Cerebral palsy doesn't stop 'independent' man
Ron Gower/TIMES NEWS Robert "Bobby" O'Gurek, 30, of Summit Hill, sits in his wheelchair at the computers in his home. O'Gurek is afflicted with cerebral palsy. Despite the medical condition, he graduated not only from high school, but from college, and now is starting his own Internet Web design business. He also puts together PowerPoint presentations.
Robert "Bobby" O'Gurek insists, "I am very independent."
That may be hard to comprehend by looking at him, but the more you're in his presence the more you see he's right.
Bobby, 30, of Summit Hill, was born with cerebral palsy. He is confined to a wheelchair, has his hands tucked into his lap with a safety belt, and utilizes a stylus attached to a head band with a portable computer to communicate.
Despite his setback, O'Gurek is an achiever. He graduated not only from high school, but also from Lehigh Carbon Community College where he earned an associate degree in Computer Specialist: Web Development. At the college, he was given "The Most Persistent Student Award."
His newest endeavor is starting his own Web design business. He already has several customers, including a well-established law firm.
"It's very hard to get a job," Bobby said, explaining that he has filled out many applications and has been to several interviews before deciding to try his hand at a business.
He operates his Web design business from his home.
Bobby is the son of Robert and Patricia O'Gurek. He's the oldest of four children, and one of three still living at home.

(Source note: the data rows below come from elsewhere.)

(* ===== verification/PriorityQueue.v ===== *)
(** * The bounded priority queue ([src/utils/priority_queue])

    The array-backed binary heap with its three comparators, the operations
    on it, and the blocking consumers that sleep on its condition variable.

    Every operation takes the queue's mutex on entry and releases it on every
    return path, so an operation is one atomic step; [cond_wait] is the only
    point at which the mutex is given up, and it is the [Wait] result of
    [priority_queue_pop], which the step relation of section [Consumers]
    interprets. *)

From Stdlib Require Import Sorted.
From S2P Require Import Prelude Utils.

(** ** Data *)

Record pv_t {V : Type} := PV {
  _priority : Z;          (* int32_t *)
  _value : option V;      (* void *, NULL is None *)
  timestamp : Z           (* uint64_t *)
}.
Arguments pv_t : clear implicits.
Arguments PV {V}.

(** A comparator may read the clock, so it threads an environment [C]. *)
Record pq_t {V C : Type} := PQ {
  elements : option (list (pv_t V));
  capacity : Z;
  size : Z;
  compare : C -> pv_t V -> pv_t V -> Z * C
}.
Arguments pq_t : clear implicits.
Arguments PQ {V C}.

#[export] Instance pv_inhabited V : Inhabited (pv_t V) := populate (PV 0 None 0).

(** ** Comparators *)

Definition AGING_TIME : Z := 1000.

Definition max_heap_compare {V C} (c : C) (a b : pv_t V) : Z * C :=
  (int32 (_priority a - _priority b), c).

Definition min_heap_compare {V C} (c : C) (a b : pv_t V) : Z * C :=
  (int32 (_priority b - _priority a), c).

His father places a lot of faith in the striving entrepreneur, stating, "I know he can do it. Whatever he had put his mind to, he always did get done. This is something he enjoys doing."

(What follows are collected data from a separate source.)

Lemma create_data_rows c rows k i src o : lru_repr c rows ->
  k ∉ rkey <$> rows -> Z.of_nat (length rows) < max_key_num c ->
  0 < sz i < 2 ^ 31 -> strlen k < 2 ^ 30 -> readable i src ->
  exists c' r, create_data run_init run_copy c k i src o =
      Some ((mallocs 5 o).1, c', (mallocs 5 o).2) /\
    rkey r = k /\ ritem r = Item i (copied i src) /\
    (if (mallocs 5 o).1 then lru_repr c' (r :: rows) else c' = c) /\
    released c' = released c /\ max_key_num c' = max_key_num c /\ max_mem c' = max_mem c.
Proof.
  intros Hc Hk Hroom Hsz Hlen Hsrc. rewrite create_data_cases by done.
  set (r := Row (fresh (dom (list_nodes c))) (fresh (dom (hash_nodes c))) k (Item i (copied i src))).
  destruct (mallocs 5 o) as [[] o']; simpl; [|by exists c, r].
  eexists _, r. split; [reflexivity|]. do 2 (split; [done|]). split; [|done].
  assert (Hr : row_ok r) by (split; [done|]; split; [done|]; simpl; by apply copied_length).
  pose proof (key_len_id r Hr) as Hkl. simpl in Hkl. rewrite Hkl.
  split; simpl; try apply Hc.
  - constructor; [|apply Hc]. apply (store_fresh la node_of).
    change (fresh (dom (list_nodes c)) ∉ dom (nodes_of rows)). rewrite <- (repr_nodes _ _ Hc). apply is_fresh.
  - constructor; [|apply Hc]. apply (store_fresh ha hnode_of).
    change (fresh (dom (hash_nodes c)) ∉ dom (hnodes_of rows)). rewrite <- (repr_hnodes _ _ Hc). apply is_fresh.
  - constructor; [done|apply Hc].
  - constructor; [done|apply Hc].
  - by rewrite (repr_list _ _ Hc).
  - rewrite (repr_nodes _ _ Hc) at 2. done.
  - rewrite (repr_hnodes _ _ Hc) at 2. done.
  - rewrite (repr_hash _ _ Hc). done.
  - rewrite (repr_used _ _ Hc).
    replace (rows_size rows + _) with (rows_size (r :: rows)) by (simpl; unfold row_size; simpl; lia).
    rewrite rows_size_int64; [done|constructor; [done|apply Hc]|].
    pose proof (repr_limits _ _ Hc). simpl. lia.
  - lia.
Qed.

(** The item already holds these bytes under this [icd]. *)
Definition unchanged (it : cache_item_t) (i : UT_icd) (src : source) : bool :=
  bool_decide (icd it = i) && bool_decide (item_data it = take (Z.to_nat (sz i)) (bytes src)).

Lemma update_data_rows c pre r post i src o : lru_repr c (pre ++ r :: post) ->
  0 < sz i < 2 ^ 31 -> readable i src ->
  let r' := Row (la r) (ha r) (rkey r) (Item i (copied i src)) in
  if unchanged (ritem r) i src then update_data run_init run_copy c (la r) i src o = Some (true, c, o)
  else exists c', update_data run_init run_copy c (la r) i src o =
      Some ((malloc o).1, c', (malloc o).2) /\
    max_key_num c' = max_key_num c /\ max_mem c' = max_mem c /\
    if (malloc o).1
    then lru_repr c' (pre ++ r' :: post) /\
         released c' = (dtor (icd (ritem r)), item_data (ritem r)) :: released c
    else c' = c.
Proof.
  intros Hc Hsz Hsrc r'. set (rows := pre ++ r :: post) in *.
  assert (HP : rows ≡ₚ r :: pre ++ post) by (unfold rows; by rewrite Permutation_middle).
  assert (HP' : pre ++ r' :: post ≡ₚ r' :: pre ++ post) by (by rewrite Permutation_middle).
  pose proof (repr_rows _ _ Hc) as Hall. rewrite HP in Hall. apply Forall_cons in Hall as [Hr Hall].
  pose proof Hr as (Hrsz & Hrk & Hrlen).
  unfold update_data. rewrite (repr_node Hc r) by (rewrite HP; left). cbn [mbind option_bind node_of item].
  assert (Hsame : (if decide (icd (ritem r) = i)
      then if (Z.of_nat (length (bytes src)) <? sz i) || (Z.of_nat (length (item_data (ritem r))) <? sz i)
           then None
           else Some (bool_decide (take (Z.to_nat (sz i)) (item_data (ritem r)) = take (Z.to_nat (sz i)) (bytes src)))
      else Some false) = Some (unchanged (ritem r) i src)).
  { unfold unchanged. destruct (decide (icd (ritem r) = i)) as [Hi|Hi];
      [|by rewrite (bool_decide_eq_false_2 (icd (ritem r) = i))].
    rewrite (bool_decide_eq_true_2 (icd (ritem r) = i)) by done. unfold readable in Hsrc. rewrite Hi in *.
    destruct (Z.ltb_spec (Z.of_nat (length (bytes src))) (sz i)),
      (Z.ltb_spec (Z.of_nat (length (item_data (ritem r)))) (sz i)); try lia. simpl.
    by rewrite (take_ge (item_data (ritem r))) by lia. }
  rewrite Hsame. cbn [mbind option_bind]. clear Hsame.
  destruct (unchanged (ritem r) i src); [done|].
  unfold replace_lru_cache_item. destruct (malloc o) as [[] o1]; simpl; [|by exists c].
  rewrite copy_bytes_ok by done. simpl. eexists. split; [reflexivity|].
  split; [done|]. split; [done|]. split; [|done].
  assert (Hr' : row_ok r') by (split; [done|]; split; [done|]; by apply copied_length).
  assert (Hlen : length rows = S (length (pre ++ post))) by (by rewrite HP).
  pose proof (repr_count _ _ Hc) as Hcount. pose proof (repr_limits _ _ Hc) as Hlim.
  assert (Hproj : forall A (f : row -> A), f r' = f r -> f <$> pre ++ r' :: post = f <$> rows)
    by (intros A f Hf; unfold rows; rewrite !fmap_app; csimpl; by rewrite Hf).
  split; simpl; try (rewrite Hproj by done; apply Hc); try apply Hc.
  - rewrite HP'. by constructor.
  - rewrite (repr_nodes _ _ Hc).
    etrans; [apply (store_update la node_of rows r (pre ++ post) (node_of r')); done || apply Hc|].
    refine (eq_sym (store_perm la node_of _ (r' :: pre ++ post) _ HP')).
    rewrite Hproj by done. apply Hc.
  - rewrite (repr_hnodes _ _ Hc). unfold hnodes_of.
    by rewrite (Hproj _ (fun r => (ha r, hnode_of r))).
  - rewrite (repr_hash _ _ Hc). unfold hash_of. by rewrite (Hproj _ (fun r => (rkey r, ha r))).
  - rewrite (repr_used _ _ Hc), (rows_size_perm _ _ HP), (rows_size_perm _ _ HP'). simpl.
    rewrite sint32_id by (unfold in_int32, INT32_MIN, INT32_MAX; lia).
    replace (row_size r + _ + _) with (rows_size (r' :: pre ++ post))
      by (simpl; unfold row_size, entry_size; simpl; lia).
    rewrite rows_size_int64; [done|by constructor|simpl; lia].
  - rewrite HP'. simpl. lia.
Qed.

(** ** The abstract cache *)

Record lru_spec := Spec {
  s_entries : list (string * cache_item_t);
  s_released : list (option Z * list Z)
}.

Definition spec_size (es : list (string * cache_item_t)) : Z :=
  foldr (fun e s => entry_size (strlen e.1) (sz (icd e.2)) + s) 0 es.

Definition dropped (it : cache_item_t) : option Z * list Z := (dtor (icd it), item_data it).

Inductive lru_op :=
  | OpGet (k : string)
  | OpPut (k : string) (i : UT_icd) (src : source)
  | OpRemove (k : string).

Inductive lru_ret := RetItem (it : option cache_item_t) | RetBool (b : bool) | RetUnit.

(** When the cache is full the least recently used entry leaves. *)
Definition spec_evict (max_keys mem : Z) (s : lru_spec) : lru_spec :=
  if (mem <=? spec_size (s_entries s)) || (max_keys <=? Z.of_nat (length (s_entries s))) then
    match last (s_entries s) with
    | Some e => Spec (removelast (s_entries s)) (dropped e.2 :: s_released s)
    | None => s
    end
  else s.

Recently Bobby worked for a local computer service, where he said he gained experience that gave him confidence to operate his own business.
He said he started his own business "because I thought it was better for me."
As soon as word got out that he was going into the Web design business, he immediately landed customers.
He has designed sites for the Summit Hill Fire Department, Summit Hill borough, and several other municipalities.
"I design everything (on the site) from start to finish," he said.
Every site is different, but it generally takes three weeks to a month to put the site together.
"I did this at the other company I worked for," he said.
Bobby also puts together slide shows and PowerPoint presentations. In addition, he maintains the sites he creates.
Asked if his parents assist him, his mother responded, "We know nothing about it," referring to Web site design.
O'Gurek got interested in Web site design in high school, where he created one for the Panther Valley High School football team.
He joined the Diligence Fire Company in Summit Hill and became a trustee. Although he can't respond to emergency calls, he does participate in most activities including parades in which he rides the route in his wheelchair. Sensors in the head rest guide his direction of travel.
He lists going to the fire house located about four blocks from his home as his main hobby.
"I hang out with my friends over there. They are like brothers to me," he said.
Fire department officials say his contributions as a social member are very valuable.
"What he does on the computer side is a blessing," commented Summit Hill Fire Chief Shawn Hoben.
He and fellow firefighter Dave Ogozalek designed the fire department's Web site, which became operable on Sept. 26, 2006.
Ogozalek said he and O'Gurek spent about 120 man-hours designing the site.
O'Gurek said sometimes designing a new site requires research.
"If I need anything new for a Web site, I do the research."
The headstick he wears not only operates his portable computer, it also is vital for a desk computer he has at his home.
He has had the headstick since grade school.
When he entered school, he communicated by body language, communication boards with eye pointing, and would use his foot to tap out the alphabet to spell his message.
In first grade, he received his first communication device, a Light Talker.
In middle school, the Light Talker was upgraded to to a Liberator with Word Strategy.
During middle school O'Gurek played in the band and in high school was elected King of the Prom in his senior year.
He said he currently utilizes an ECO 2 with Unity to access the computer and complete all his design work.
To relax, he said he watches some television, with his favorite show being "The Office Party" with The Doctor on Penn's Peak Radio.
He's an avid Notre Dame sports fan and traveled with friends to see the Notre Dame versus Navy game at The Meadowlands earlier this year.
He said he likes top hits on the music scene and rates Jimmy Buffett as his favorite singer. In August, he went on a bus trip to New Jersey and attended a Jimmy Buffett concert.
O'Gurek enjoys politics and on election days he sits at the polls helping selected candidates. He is a member of the Democratic party.
His parents agree with him about being independent.
"He does everything by himself," said Patricia. "When he sets his mind to something, he always gets it done. He's a very reliable person."
"Thank God for the computer age," his father said. "If he didn't have the computer, what would he do all day?"
Bobby said he's happy to be living in a small town where people know him by name, are friendly to him, and spread the word about his new business venture.
"I am lucky to be living in Summit Hill," he said.
His parents have just one concern about his business aspirations.
If he becomes too successful, and makes too much money, it will affect the government financial assistance he receives because he's disabled.
Still, his father said, "This business is a chance he wants to take so we'll work it out."